AIM OF THE EXERCISE: Retype every entry word for word.

=== PROVIDED INFORMATION ===

(* ===== verification/_CoqProject ===== *)
-Q . S2P
Prelude.v
Ieee.v
Model.v
Keys.v
KeysOrder.v
KeysCodec.v
Cbor.v
Values.v
Canonical.v
Records.v
GraphKeys.v
Schema.v
Store.v
Chunker.v
Node.v
Tree.v
Manifest.v
TreeQueue.v
TreeSpec.v
TreeNodes.v
TreeRead.v
TreeBuild.v
TreeLevels.v
TreeContent.v
TreeBatch.v
Prolly.v
Diff.v
DiffRun.v
MapDiff.v
MapMerge.v
Scan.v
ScanRun.v
Walk.v
WalkRun.v
Verify.v
VerifyRun.v
Graph.v
GraphRun.v
CellMerge.v
GraphMerge.v
GraphMergeRun.v
GraphIndex.v
GraphIndexRun.v
Conflicts.v
ConflictsRun.v
Governor.v
RefNs.v
Constraints.v
ConstraintsRun.v
MergeValidate.v
MergeValidateRun.v
MergeManifestsRun.v
Transaction.v
TransactionStage.v
TransactionChecks.v
TransactionRun.v
Snapshot.v
SnapshotRun.v
SnapshotDiff.v
CypherValue.v
CypherCompare.v
CypherDistinct.v
CypherExpr.v
CypherSource.v
CypherOps.v
CypherFunctions.v
CypherEval.v
CypherProject.v
CypherRun.v
CypherSim.v
CypherExec.v
CypherTotal.v
CypherMeaning.v
CypherRows.v
CypherMatch.v
CypherOverlay.v
CypherWrites.v
CypherAdapter.v
CypherSeek.v
CypherSamples.v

===

ANSWER TO THIS EXERCISE:
(* ===== verification/_CoqProject ===== *)
-Q . S2P
Prelude.v
Ieee.v
Model.v
Keys.v
KeysOrder.v
KeysCodec.v
Cbor.v
Values.v
Canonical.v
Records.v
GraphKeys.v
Schema.v
Store.v
Chunker.v
Node.v
Tree.v
Manifest.v
TreeQueue.v
TreeSpec.v
TreeNodes.v
TreeRead.v
TreeBuild.v
TreeLevels.v
TreeContent.v
TreeBatch.v
Prolly.v
Diff.v
DiffRun.v
MapDiff.v
MapMerge.v
Scan.v
ScanRun.v
Walk.v
WalkRun.v
Verify.v
VerifyRun.v
Graph.v
GraphRun.v
CellMerge.v
GraphMerge.v
GraphMergeRun.v
GraphIndex.v
GraphIndexRun.v
Conflicts.v
ConflictsRun.v
Governor.v
RefNs.v
Constraints.v
ConstraintsRun.v
MergeValidate.v
MergeValidateRun.v
MergeManifestsRun.v
Transaction.v
TransactionStage.v
TransactionChecks.v
TransactionRun.v
Snapshot.v
SnapshotRun.v
SnapshotDiff.v
CypherValue.v
CypherCompare.v
CypherDistinct.v
CypherExpr.v
CypherSource.v
CypherOps.v
CypherFunctions.v
CypherEval.v
CypherProject.v
CypherRun.v
CypherSim.v
CypherExec.v
CypherTotal.v
CypherMeaning.v
CypherRows.v
CypherMatch.v
CypherOverlay.v
CypherWrites.v
CypherAdapter.v
CypherSeek.v
CypherSamples.v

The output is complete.